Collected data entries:
--
(* ===== verification/ShareGraph.v ===== *)
(** Model of the recursive direct-share evaluator of
    [source/crates/filebelt-authz/src/lib.rs]: the breadth-first collection of
    the delegation graph, its bounds, and the least fixed point that decides
    whether a recursive share is currently backed by its creator. *)
From S2P Require Import Prelude Collections Libraries Domain Authz.

Inductive RecursiveShareProvenance :=
| Independent
| RecursiveDirectShare (creator : PrincipalId).

Record RsEntry := mkRsEntry {
  rs_resolved : ResolvedAclEntry;
  rs_provenance : RecursiveShareProvenance
}.

Definition rs_independent (r : ResolvedAclEntry) : RsEntry := mkRsEntry r Independent.
Definition rs_recursive_direct_share (r : ResolvedAclEntry) (creator : PrincipalId) : RsEntry :=
  mkRsEntry r (RecursiveDirectShare creator).

Record PrincipalAuthorizationFacts := mkFacts {
  paf_principal : PrincipalContext;
  paf_entries : list RsEntry
}.

Definition MAX_RECURSIVE_SHARE_DELEGATION_DEPTH : nat := 128.
Definition MAX_RECURSIVE_SHARE_EDGES : nat := 4096.
#[global] Arguments MAX_RECURSIVE_SHARE_DELEGATION_DEPTH : simpl never.
#[global] Arguments MAX_RECURSIVE_SHARE_EDGES : simpl never.

Record RecursiveShareAuthorizationRequest := mkRsRequest {
  rsq_principal : PrincipalContext;
  rsq_resource : ResourceId;
  rsq_drive_owner : DriveOwner;
  rsq_action : Action;
  rsq_entries : list RsEntry;
  rsq_creator_facts : list PrincipalAuthorizationFacts;
  rsq_generations : GenerationSnapshot
}.

Inductive RecursiveShareEvaluationError :=
| DelegationDepthExceeded
| RecursiveEdgeLimitExceeded.

Record NodeKey := mkKey { nk_principal : PrincipalId; nk_action : Action }.
#[export] Instance NodeKey_eq_dec : EqDecision NodeKey.
Proof. solve_decision. Defined.
Definition nk_pair (k : NodeKey) : N * Action := (nk_principal k, nk_action k).
#[export] Instance nk_pair_inj : Inj eq eq nk_pair.
Proof. intros [] []; unfold nk_pair; naive_solver. Qed.
#[export] Instance NodeKey_Ord : Ord NodeKey := ord_via nk_pair.
#[export] Instance NodeKey_OrdLaws : OrdLaws NodeKey := ord_via_laws nk_pair _.

Record Candidate := mkCandidate { cand_entry_id : AclEntryId; cand_creator : PrincipalId }.
#[export] Instance Candidate_eq_dec : EqDecision Candidate.
Proof. solve_decision. Defined.
Definition cand_pair (c : Candidate) : N * N := (cand_entry_id c, cand_creator c).
#[export] Instance cand_pair_inj : Inj eq eq cand_pair.
Proof. intros [] []; unfold cand_pair; naive_solver. Qed.
#[export] Instance Candidate_Ord : Ord Candidate := ord_via cand_pair.
#[export] Instance Candidate_OrdLaws : OrdLaws Candidate := ord_via_laws cand_pair _.

Record RsNode := mkNode {
  node_denied : option (DecisionReason * list AclEntryId);
  node_independent : option (DecisionReason * list AclEntryId);
  node_candidates : list Candidate
}.
Definition node_default : RsNode := mkNode None None [].

Record RsSubject := mkSubject { subj_principal : PrincipalContext; subj_entries : list RsEntry }.

(** A creator with two fact records is ambiguous and maps to [None]. *)
Definition collect_creator_facts (facts : list PrincipalAuthorizationFacts)
  : btmap PrincipalId (option PrincipalAuthorizationFacts) :=
  fold_left (fun m f =>
      let p := principal_id (paf_principal f) in
      match bt_get p m with
      | None => bt_insert p (Some f) m
      | Some _ => bt_insert p None m
      end) facts [].

Definition recursive_share_subject (principal : PrincipalId) (q : RecursiveShareAuthorizationRequest)
    (creator_facts : btmap PrincipalId (option PrincipalAuthorizationFacts)) : option RsSubject :=
  if decide (principal = principal_id (rsq_principal q))
  then Some (mkSubject (rsq_principal q) (rsq_entries q))
  else match bt_get principal creator_facts with
       | Some (Some f) => Some (mkSubject (paf_principal f) (paf_entries f))
       | _ => None
       end.
(* ===== verification/RepositoryRules.v ===== *)
(** Model of [source/crates/filebelt-authz/src/repository.rs]: layered
    ref-protection rulesets, their most-restrictive combination, and the
    admission check of one proposed ref update. *)
From S2P Require Import Prelude Collections.

Inductive RefMutation := Create | Update | Delete.
#[export] Instance RefMutation_eq_dec : EqDecision RefMutation.
Proof. solve_decision. Defined.

Inductive VerifiedSigner := SignedByActor | SignedByService | OtherRegistered.
#[export] Instance VerifiedSigner_eq_dec : EqDecision VerifiedSigner.
Proof. solve_decision. Defined.

Inductive RequiredSigner := AnyVerified | AuthenticatedActor | FileBeltService.
#[export] Instance RequiredSigner_eq_dec : EqDecision RequiredSigner.
Proof. solve_decision. Defined.
Definition RequiredSigner_index (s : RequiredSigner) : Z :=
  match s with AnyVerified => 0 | AuthenticatedActor => 1 | FileBeltService => 2 end.
#[export] Instance RequiredSigner_index_inj : Inj eq eq RequiredSigner_index.
Proof. by intros [] []. Qed.
#[export] Instance RequiredSigner_Ord : Ord RequiredSigner := ord_via RequiredSigner_index.
#[export] Instance RequiredSigner_OrdLaws : OrdLaws RequiredSigner :=
  ord_via_laws RequiredSigner_index _.

Record RepositoryRuleRequirements := mkRules {
  deny_create : bool;
  deny_update : bool;
  deny_delete : bool;
  require_fast_forward : bool;
  require_linear_history : bool;
  require_pull_request : bool;
  minimum_approvals : Z;
  require_last_push_approval : bool;
  required_signers : list RequiredSigner;
  required_status_checks : list string;
  required_deployments : list string
}.
Lemma key_line_chars kv : forall c, c ∈ as_bytes (key_line kv) ->
  is_ascii_digit c = true \/ c = colon \/ b64_alphabet c = true.
Proof.
  intros c. unfold key_line. rewrite as_bytes_app. rewrite elem_of_app. cbn. rewrite elem_of_cons.
  pose proof (dec_to_string_digits kv.1) as Hd. rewrite Forall_forall in Hd.
  intros [Hc|[->|Hc]]; [left; by apply Hd|by right; left|right; right].
  by eapply b64_encode_alphabet.
Qed.

Lemma key_line_free kv : char_free newline (key_line kv).
Proof. intros Hc. apply key_line_chars in Hc as [Hc|[Hc|Hc]]; done. Qed.

Lemma dec_free z c : is_ascii_digit c = false -> char_free c (dec_to_string z).
Proof.
  intros Hc Hin. pose proof (dec_to_string_digits z) as Hd. rewrite Forall_forall in Hd.
  by rewrite (Hd c Hin) in Hc.
Qed.

Lemma parse_key_line_print keys g k :
  valid_key (g, k) ->
  parse_key_line keys (key_line (g, k)) =
  if key_conflicts keys g k then Err KsInvalidEncoding else Ok (bt_insert g k keys).
Proof.
  intros [Hg Hk]. simpl in Hg, Hk. unfold parse_key_line, key_line. cbn [fst snd].
  rewrite split_once_char_app by (by apply dec_free).
  destruct (dec_to_string_digit g) as (c & s & Hs & _).
  assert (forallb is_ascii_digit (as_bytes (dec_to_string g)) = true) as ->.
  { apply forallb_forall. intros x Hx. pose proof (dec_to_string_digits g) as Hd.
    rewrite Forall_forall in Hd. by apply Hd, list_elem_of_In. }
  rewrite parse_dec_to_string by lia.
  replace (String.eqb (dec_to_string g) "") with false by (by rewrite Hs).
  rewrite (proj2 (Z.eqb_neq g 0)) by lia. rewrite String.eqb_refl, b64_decode_encode. simpl.
  by rewrite Hk.
Qed.

Lemma parse_key_line_sound keys line m :
  parse_key_line keys line = Ok m ->
  exists g k, valid_key (g, k) /\ line = key_line (g, k) /\
    key_conflicts keys g k = false /\ m = bt_insert g k keys.
Proof.
  unfold parse_key_line. destruct (split_once_char colon line) as [[t e]|] eqn:Hl; [|done].
  destruct (_ || _); [done|].
  destruct (parse_unsigned u32_max t) as [g|] eqn:Hp; [|done].
  destruct (Z.eqb_spec g 0) as [|Hg]; [done|]. simpl.
  destruct (String.eqb_spec (dec_to_string g) t) as [Ht|]; [|done]. simpl.
  destruct (b64_decode e) as [k|] eqn:Hk; [|done].
  destruct (Z.eqb_spec (len k) 32) as [Hlen|]; [|done]. simpl.
  destruct (key_conflicts keys g k) eqn:Hc; [done|]. intros [= <-].
  exists g, k. split; [|split; [|done]].
  - apply parse_unsigned_bound in Hp. split; simpl; [lia|done].
  - apply split_once_char_Some in Hl. unfold key_line. cbn [fst snd].
    apply b64_decode_canonical in Hk. by rewrite Ht, <-Hk.
Qed.

Lemma parse_key_lines_sound keys lines m :
  keyset_wf keys -> parse_key_lines keys lines = Ok m ->
  exists entries, lines = map key_line entries /\ keyset_wf m /\ m ≡ₚ entries ++ keys.
Proof.
  revert keys. induction lines as [|l lines IH]; intros keys Hwf; simpl.
  - intros [= <-]. by exists [].
  - destruct (parse_key_line keys l) as [keys'|] eqn:Hl; [|done].
    apply parse_key_line_sound in Hl as (g & k & Hv & -> & Hc & ->).
    destruct (keyset_insert_wf keys g k Hwf Hv Hc) as [Hwf' Hp]. intros Hm.
    destruct (IH _ Hwf' Hm) as (es & -> & Hm1 & Hm2). exists ((g, k) :: es).
    split; [done|]. split; [done|]. rewrite Hm2, Hp. simpl. by rewrite Permutation_middle.
Qed.

(** Reading the lines of a keyset in ascending order rebuilds it. *)
Lemma parse_key_lines_print done_ todo :
  keyset_wf (done_ ++ todo) -> parse_key_lines done_ (map key_line todo) = Ok (done_ ++ todo).
Proof.
  revert done_. induction todo as [|[g k] todo IH]; intros done_ Hwf; simpl; [by rewrite app_nil_r|].
  destruct Hwf as [Hs Hk Hv]. unfold bt_wf in Hs. rewrite fmap_app in Hs. rewrite fmap_app in Hk.
  rewrite parse_key_line_print by (rewrite Forall_app, Forall_cons in Hv; tauto).
  assert (Forall (fun g' => olt g' g) done_.*1) as Hlt.
  { apply Forall_forall. intros g' Hg'. eapply StronglySorted_app_1_elem_of; [exact Hs|done|left]. }
  assert (key_conflicts done_ g k = false) as ->.
  { apply key_conflicts_false. split.
    - destruct (bt_get g done_) as [v|] eqn:Hg; [|done].
      assert (bt_wf done_) as Hd by (unfold bt_wf; by eapply StronglySorted_app_1_l).
      assert (g ∈ done_.*1) as Hin by (apply bt_get_dom; [done|eauto]).
      rewrite Forall_forall in Hlt. by destruct (olt_irrefl g (Hlt g Hin)).
    - apply NoDup_app in Hk as (_ & Hk & _). intros Hin. apply (Hk k Hin). left. }
  rewrite bt_insert_snoc by done. rewrite IH; [by rewrite <-app_assoc|].
  rewrite <-app_assoc. split; [|by rewrite fmap_app|done]. unfold bt_wf. by rewrite fmap_app.
Qed.

Lemma join_snoc c ps l : ps <> [] -> join_char c (ps ++ [l]) = join_char c ps +:+ String c l.
Proof.
  induction ps as [|p [|q ps] IH]; [done|done|]. intros _.
  change ((p :: q :: ps) ++ [l]) with (p :: (q :: ps) ++ [l]).
  change (join_char c (p :: (q :: ps) ++ [l])) with (p +:+ String c (join_char c ((q :: ps) ++ [l]))).
  rewrite IH by done. cbn [join_char]. by rewrite str_app_assoc.
Qed.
--
- GOAL OF THE EXERCISE -
Copy every line in the records above that contains the word "option".

- ANSWER BOX -
  node_denied : option (DecisionReason * list AclEntryId);
  node_independent : option (DecisionReason * list AclEntryId);
  : btmap PrincipalId (option PrincipalAuthorizationFacts) :=
    (creator_facts : btmap PrincipalId (option PrincipalAuthorizationFacts)) : option RsSubject :=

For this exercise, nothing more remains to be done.